Now, what if you need to run something but not right away? Generating a crontab for that may be too complicated, but there are other things you can do.
Use atq
The Unix tool atq
is very similar to cron
, but its beauty is that it supports a very loose and rich syntax for scheduling jobs for execution.
Imagine the following example: You need to run an errand in 50 minutes and want to leave your server downloading a file, and you determine it is OK to download the file 60 minutes from now:
# cat aqt_job.txt
/usr/bin/curl --silent --location --fail --output "$HOME/covid19-vaccinations-town-age-grp.csv" --url 'https://data.ct.gov/api/views/gngw-ukpw/rows.csv?accessType=DOWNLOAD'
at 'now + 1 hour' -f aqt_job.txt
warning: commands will be executed using /bin/sh
job 10 at Sat Aug 14 06:59:00 2021
You can confirm your job was indeed scheduled to run (note that the job ID is 10):
# atq
10 Sat Aug 14 06:59:00 2021 a josevnz
And if you change your mind, you can remove it:
# atrm 10
# atq
Back to the original script. Rewrite it (version 3) to use at
instead of just date
for scheduling the data file download:
#!/bin/bash
# Simple script that shows how to work with dates and times, and Unix 'at'
# Jose Vicente Nunez Zuleta
#
test -x /usr/bin/date || exit 100
test -x /usr/bin/at || exit 100
report_file="$HOME/covid19-vaccinations-town-age-grp.csv"
export report_file
function create_at_job_file {
/usr/bin/cat<<AT_FILE>"$1"
# COVID-19 Vaccinations by Town and Age Group
/usr/bin/curl \
--silent \
--location \
--fail \
--output "$report_file" \
--url 'https://data.ct.gov/api/views/gngw-ukpw/rows.csv?accessType=DOWNLOAD'
AT_FILE
}
function is_week_day {
local -i day_of_week
day_of_week=$(/usr/bin/date +%u)|| exit 100
# 1 = Monday .. 5 = Friday
test "$day_of_week" -ge 1 -a "$day_of_week" -le 5 && return 0 || return 1
}
function already_there {
# My job is easy to spot as it has a unique footprint...

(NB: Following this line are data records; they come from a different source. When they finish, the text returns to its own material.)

Lemma be_range x : is_u32 x -> be_Uint32 (As4 x) = x.
  Proof. intros Hx. rewrite be_Uint32_As4. by apply u32_id. Qed.

  (** The interval set of disjoint blocks holds the addresses of the blocks. *)
Lemma in_routes ps st a :
    route_elems ps st -> (forall p, p ∈ ps -> range_ok p) ->
    (forall p q, p ∈ ps -> q ∈ ps -> p <> q -> Overlaps (BlockFromPrefix p) (BlockFromPrefix q) = false) ->
    is_u32 a ->
    in_set st (As4 a) <-> exists p, p ∈ ps /\ in_block a (BlockFromPrefix p).
  Proof.
    intros [Hi Hm] Hok Hdis Ha. unfold in_set. rewrite Hi. rewrite be_range by done.
    assert (Hends : forall p, p ∈ ps -> is_u32 (Base (BlockFromPrefix p)) /\ 0 < size (BlockFromPrefix p) /\
      is_u32 (Base (BlockFromPrefix p) + size (BlockFromPrefix p)) /\ PrefixLen (BlockFromPrefix p) <= 32).
    { intros p Hp. destruct (Hok p Hp) as [Hpok Hend]. pose proof (BlockFromPrefix_ok p Hpok) as (Hb & Hl & _).
      pose proof (size_pos (BlockFromPrefix p) ltac:(lia)). split_and!; [done|done| |lia]. unfold is_u32, W32 in *. lia. }
    assert (Hst : forall s, (s, false) ∈ set_elems st <-> exists p, p ∈ ps /\ s = As4 (Base (BlockFromPrefix p))).
    { intros s. rewrite Hm. split; intros (p & Hp & He); exists p; (split; [done|]); rewrite rangeElements_eq in * by auto.
      - rewrite !elem_of_cons in He. destruct He as [He|[He|He%not_elem_of_nil]]; [|discriminate|done].
        by apply (f_equal fst) in He.
      - rewrite He. left. }
    assert (Hen : forall e, (e, true) ∈ set_elems st <-> exists p, p ∈ ps /\
      e = As4 (Base (BlockFromPrefix p) + size (BlockFromPrefix p))).
    { intros e. rewrite Hm. split; intros (p & Hp & He); exists p; (split; [done|]); rewrite rangeElements_eq in * by auto.
      - rewrite !elem_of_cons in He. destruct He as [He|[He|He%not_elem_of_nil]]; [discriminate| |done].
        by apply (f_equal fst) in He.
      - rewrite He. right. left. }
    unfold in_block. split.
    - intros (s & (p & Hp & ->)%Hst & Hle & Hno). exists p. split; [done|].
      destruct (Hends p Hp) as (Hb & Hs & He & _). rewrite be_range in Hle by done. split; [done|].
      specialize (Hno (As4 (Base (BlockFromPrefix p) + size (BlockFromPrefix p)))).
      rewrite !be_range in Hno by done. apply Hno; [|lia]. apply Hen. by exists p.
    - intros (p & Hp & Hle & Hlt). exists (As4 (Base (BlockFromPrefix p))).
      destruct (Hends p Hp) as (Hb & Hs & He & Hl). split_and!; [apply Hst; by exists p|by rewrite be_range|].
      intros e (q & Hq & ->)%Hen. destruct (Hends q Hq) as (Hqb & Hqs & Hqe & Hql). rewrite !be_range by done.
      intros Hlt'. destruct (decide (p = q)) as [->|Hne]; [done|].
      specialize (Hdis p q Hp Hq Hne). apply not_true_iff_false in Hdis.
      destruct (Z.lt_ge_cases a (Base (BlockFromPrefix q) + size (BlockFromPrefix q))) as [|Hge]; [done|]. exfalso.
      apply Hdis, Overlaps_iff; [done..|]. exists (Base (BlockFromPrefix q) + size (BlockFromPrefix q) - 1).
      unfold in_block. lia.
  Qed.
End Forwarding.

(** What the zones allow. *)
Definition same_zone (I : Iso) (src dst : Addr) : Prop :=
  exists i, i ∈ iso_ids I /\ src ∈ iso_mem I i /\ dst ∈ iso_mem I i.
Definition zone_route (I : Iso) (src dst : Addr) : Prop :=
  exists i p, i ∈ iso_ids I /\ src ∈ iso_mem I i /\ p ∈ iso_rts I i /\ in_block dst (BlockFromPrefix p).

(** Addresses and blocks as the database provides them. *)
Record iso_ok (I : Iso) : Prop := mkIsoOk
  { io_mem i a : i ∈ iso_ids I -> a ∈ iso_mem I i -> is_u32 a;
    io_rts i p : i ∈ iso_ids I -> p ∈ iso_rts I i -> range_ok p;
    io_disjoint i p q : i ∈ iso_ids I -> p ∈ iso_rts I i -> q ∈ iso_rts I i -> p <> q ->
      Overlaps (BlockFromPrefix p) (BlockFromPrefix q) = false }.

for job_id in $(/usr/bin/atq| /usr/bin/cut -f1 -d' '| /usr/bin/tr -d 'a-zA-Z'); do
if [ "$(/usr/bin/at -c "$job_id"| /usr/bin/grep -c 'COVID-19 Vaccinations by Town and Age Group')" -eq 1 ]; then
echo "Hmmm, looks like job $job_id is already there. Not scheduling a new one. To cancel: '/usr/bin/atrm $job_id'"
return 1
fi
done
return 0
}
# No updates during the weekend, so don't bother (not an error)
is_week_day || exit 0
# Did we schedule this before?
already_there|| exit 100
ATQ_FILE=$(/usr/bin/mktemp)|| exit 100
export ATQ_FILE
trap '/bin/rm -f $ATQ_FILE' INT EXIT QUIT
echo "$ATQ_FILE"
create_at_job_file "$ATQ_FILE"|| exit 100
/usr/bin/at '6:00 PM' -f "$ATQ_FILE"
So atq
is a convenient "fire and forget" scheduler that also works with the machine's load. You're more than welcome to go deeper and find out more details about at.

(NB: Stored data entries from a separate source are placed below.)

(** C19: zone visibility and announcement authority. A caller who neither owns the
    zone nor has a node in it can neither list its members and announcements nor
    announce into it or detach from it; announcing takes a node of the caller; and
    a participant can detach an announcement only as the owner of the announcing
    node or of the zone. Refusals have no effect. *)
Theorem participant_only {K D : Type} `{Nftables K} `{WgHost D} `{WgTypes} `{NetipV6} `{Sqlite} `{Argon2}
    h c name annID b (w : World K D) :
  let d := s_db (w_store w) in
  let participant := exists z, z ∈ rows (zones d) /\ z_name z = name /\ is_participant (z_id z) (c_UserID c) d = true in
  (~ participant -> refused (zoneMembers (Some c) name w) w /\ refused (listAnnouncements (Some c) name w) w /\
     refused (createAnnouncement h (Some c) name b w) w /\ refused (deleteAnnouncement h (Some c) name annID w) w) /\
  ((forall req n, b = Some req -> n ∈ rows (nodes d) -> n_id n = ca_NodeID req -> n_user n <> c_UserID c) ->
     refused (createAnnouncement h (Some c) name b w) w) /\
  ((forall z, z ∈ rows (zones d) -> z_name z = name -> z_owner z <> c_UserID c) ->
     (forall a n, a ∈ rows (announcements d) -> Some (a_id a) = ParseInt64 annID ->
        n ∈ rows (nodes d) -> n_id n = a_node a -> n_user n <> c_UserID c) ->
     refused (deleteAnnouncement h (Some c) name annID w) w).
Proof.
  intros d participant. split_and!.
  - intros Hno. split_and!; apply refused_identity; intros c' [= <-]; apply refused_memberZone;
      intros z w1 Hz Hname Hp _; exfalso; apply Hno; by exists z.
  - intros Hno. apply refused_identity; intros c' [= <-]. apply refused_memberZone. intros z w1 _ _ _ Hw1.
    apply refused_decoded; [done|]. intros req Hreq. destruct (announcePool h) as [pool|]; [|by apply refused_throw].
    apply refused_get; [done|]. intros n w2 Hn Hw2. apply first_row_some in Hn as [[Hid Hu] Hin].
    by destruct (Hno req n).
  - intros Hz Hann. apply refused_identity; intros c' [= <-]. apply refused_memberZone. intros z w1 Hin Hname _ Hw1.
    destruct (ParseInt64 annID) as [ann|] eqn:Hparse; [|by apply refused_throw].
    apply refused_get; [done|]. intros a w2 Ha Hw2. apply first_row_some in Ha as [Hid Hain].
    apply refused_get; [done|]. intros n w3 Hn Hw3. apply first_row_some in Hn as [Hnid Hnin].
    rewrite (proj2 (Z.eqb_neq _ _)); [|].
    + rewrite (proj2 (Z.eqb_neq (z_owner z) _)) by by apply Hz. by apply refused_throw.
    + apply (Hann a n); [done|by rewrite Hid|done|done].
Qed.

(** C20: node ownership. Deleting a node, joining or leaving a zone with it, and
    creating a zone it is to join are refused without effect unless the caller owns
    the node. *)
Theorem own_nodes_only {K D : Type} `{Nftables K} `{WgHost D} `{WgTypes} `{NetipV6} `{Sqlite} `{Argon2}
    h c nodeID path name bj bl bc (w : World K D) :
  (forall n, n ∈ rows (nodes (s_db (w_store w))) -> n_id n = nodeID -> n_user n <> c_UserID c) ->
  (ParseInt64 path = Some nodeID -> refused (deleteNode h (Some c) path w) w) /\
  (jz_NodeID bj = nodeID -> refused (joinZone h (Some c) name (Some bj) w) w) /\
  (lz_NodeID bl = nodeID -> refused (leaveZone h (Some c) name (Some bl) w) w) /\
  (cz_NodeID bc = nodeID -> nodeID <> 0 -> refused (createZone h (Some c) (Some bc) w) w).
Proof.
  intros Hno.
  assert (forall n, owned_node (c_UserID c) nodeID (s_db (w_store w)) = Some n -> False) as Hnone.
  { intros n ([Hid Hu] & Hin)%first_row_some. by apply (Hno n). }
  split_and!.
  - intros Hp. apply refused_identity. intros c' [= <-]. rewrite Hp. apply refused_get; [done|].
    intros n w1 Hn. by destruct (Hnone n).
  - intros Hj. apply refused_identity. intros c' [= <-]. apply refused_decoded; [done|]. intros req [= <-].
    refuse_if. apply refused_read; [done|]. intros w1 Hw1.
    destruct (first_row _ _) as [z|]; [|by apply refused_throw].
    destruct (VerifyPassword _ _) as [[]|]; try by apply refused_throw.
    rewrite Hj. apply refused_get; [done|]. intros n w2 Hn. by destruct (Hnone n).
  - intros Hl. apply refused_identity. intros c' [= <-]. apply refused_decoded; [done|]. intros req [= <-].
    apply refused_read; [done|]. intros w1 Hw1.
    destruct (first_row _ _) as [z|]; [|by apply refused_throw].
    rewrite Hl. apply refused_get; [done|]. intros n w2 Hn. by destruct (Hnone n).
  - intros Hz Hne. apply refused_identity. intros c' [= <-]. apply refused_decoded; [done|]. intros req [= <-].
    cbv zeta. do 2 refuse_if.
    rewrite Hz, (proj2 (Z.eqb_neq _ _)) by done. cbn [negb]. rewrite bind_assoc.
    apply refused_get; [done|]. intros n w1 Hn. by destruct (Hnone n).
Qed.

Handle multiple task dependencies running on multiple hosts
This last example has less to do with cron
and Bash and more with creating a complex pipeline of tasks that can run on different machines and have interdependencies.
Cron
specifically is not very good at putting together multiple tasks that depend on each other. Luckily, sophisticated tools like Apache Airflow can be used to create complex pipelines and workflows.
Here is a different example: I have various Git repositories across my machines on my home network. I want to ensure I automatically commit changes on some of those repositories, pushing some of those changes remotely if needed.
In Airflow, tasks are defined using Python. This is great as you can add your own modules, the syntax is familiar, and you can also keep job definitions under version control (like Git).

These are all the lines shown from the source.